Watch out for nitrate poisoning when the autumn rains come.

This is when stock eats the fresh new “autumn flush” pasture that grows after a long dry period.  It is usually worst with new grass but can happen on old pasture too.  It is also common with crops like rape, kale, green-feed maize, or some of the fast-growing forages like millet and sorghum.  It is often worst when days are dull and photosynthesis in the plant is not working efficiently.

During the dry summer period, nitrate accumulates in the soil, and is carried into the plant after rainfall often reaching high levels.   The nitrate inside the cow’s rumen is converted to nitrite and this has toxic effects.

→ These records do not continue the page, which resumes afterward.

Lemma pendingFrom_noTagStart tagTail b :
  noTagStart b ->
  forall n, (n <= length b)%nat -> pendingFrom n b (60%N :: tagTail) = 0%nat.
Proof.
  intros Hb n. induction n as [|k IH]; intros Hn; [reflexivity|].
  cbn [pendingFrom firstn].
  destruct (skipn (length b - S k) b) as [|x xs] eqn:Hs.
  - apply (f_equal (@length _)) in Hs. rewrite length_skipn in Hs. cbn in Hs. lia.
  - assert (Hx : In x b).
    { rewrite <- (firstn_skipn (length b - S k) b), Hs.
      apply in_or_app. right. left. reflexivity. }
    unfold noTagStart in Hb. rewrite List.Forall_forall in Hb. specialize (Hb x Hx).
    unfold Js.eqb. rewrite bool_decide_eq_false_2; [apply IH; lia|].
    intros [= -> _]. congruence.
Qed.

Lemma pendingTagSuffix_noTagStart b :
  noTagStart b -> pendingTagSuffix b THINKING_START_TAG = 0%nat.
Proof.
  intros Hb. unfold pendingTagSuffix.
  change THINKING_START_TAG with (60%N :: js "thinking>").
  apply pendingFrom_noTagStart; [exact Hb | lia].
Qed.

(** A parser that holds nothing back and is outside a thinking block. *)
Definition idle (p : Parser) : Prop :=
  buffer p = [] /\ inThinkBlock p = false /\ pendingStartTagChars p = 0%nat.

Deaths can be very quick.  Cattle lie down and look very sleepy.  They need urgent veterinary help and the antidote is methylene blue.

If you are concerned, send a sample of the pasture or crop you intend to graze to the vet clinic for testing.  On any lush crop – no matter what it is, only turn stock on for about 15 minutes in the first grazing.  This gives the animal’s digestive system time to adapt, and if there are high nitrate levels, it will reduce the risk of poisoning.

But the best test is a lab test through your veterinary clinic.  Then you can be sure.

Typical examples of nitrate poisoning were 17 cows that died when a herd was given access to a paddock, previously heavily fertilised for a squash crop that had become overgrown with weeds.  The weed “red root” is very prone to high nitrate levels after a drought.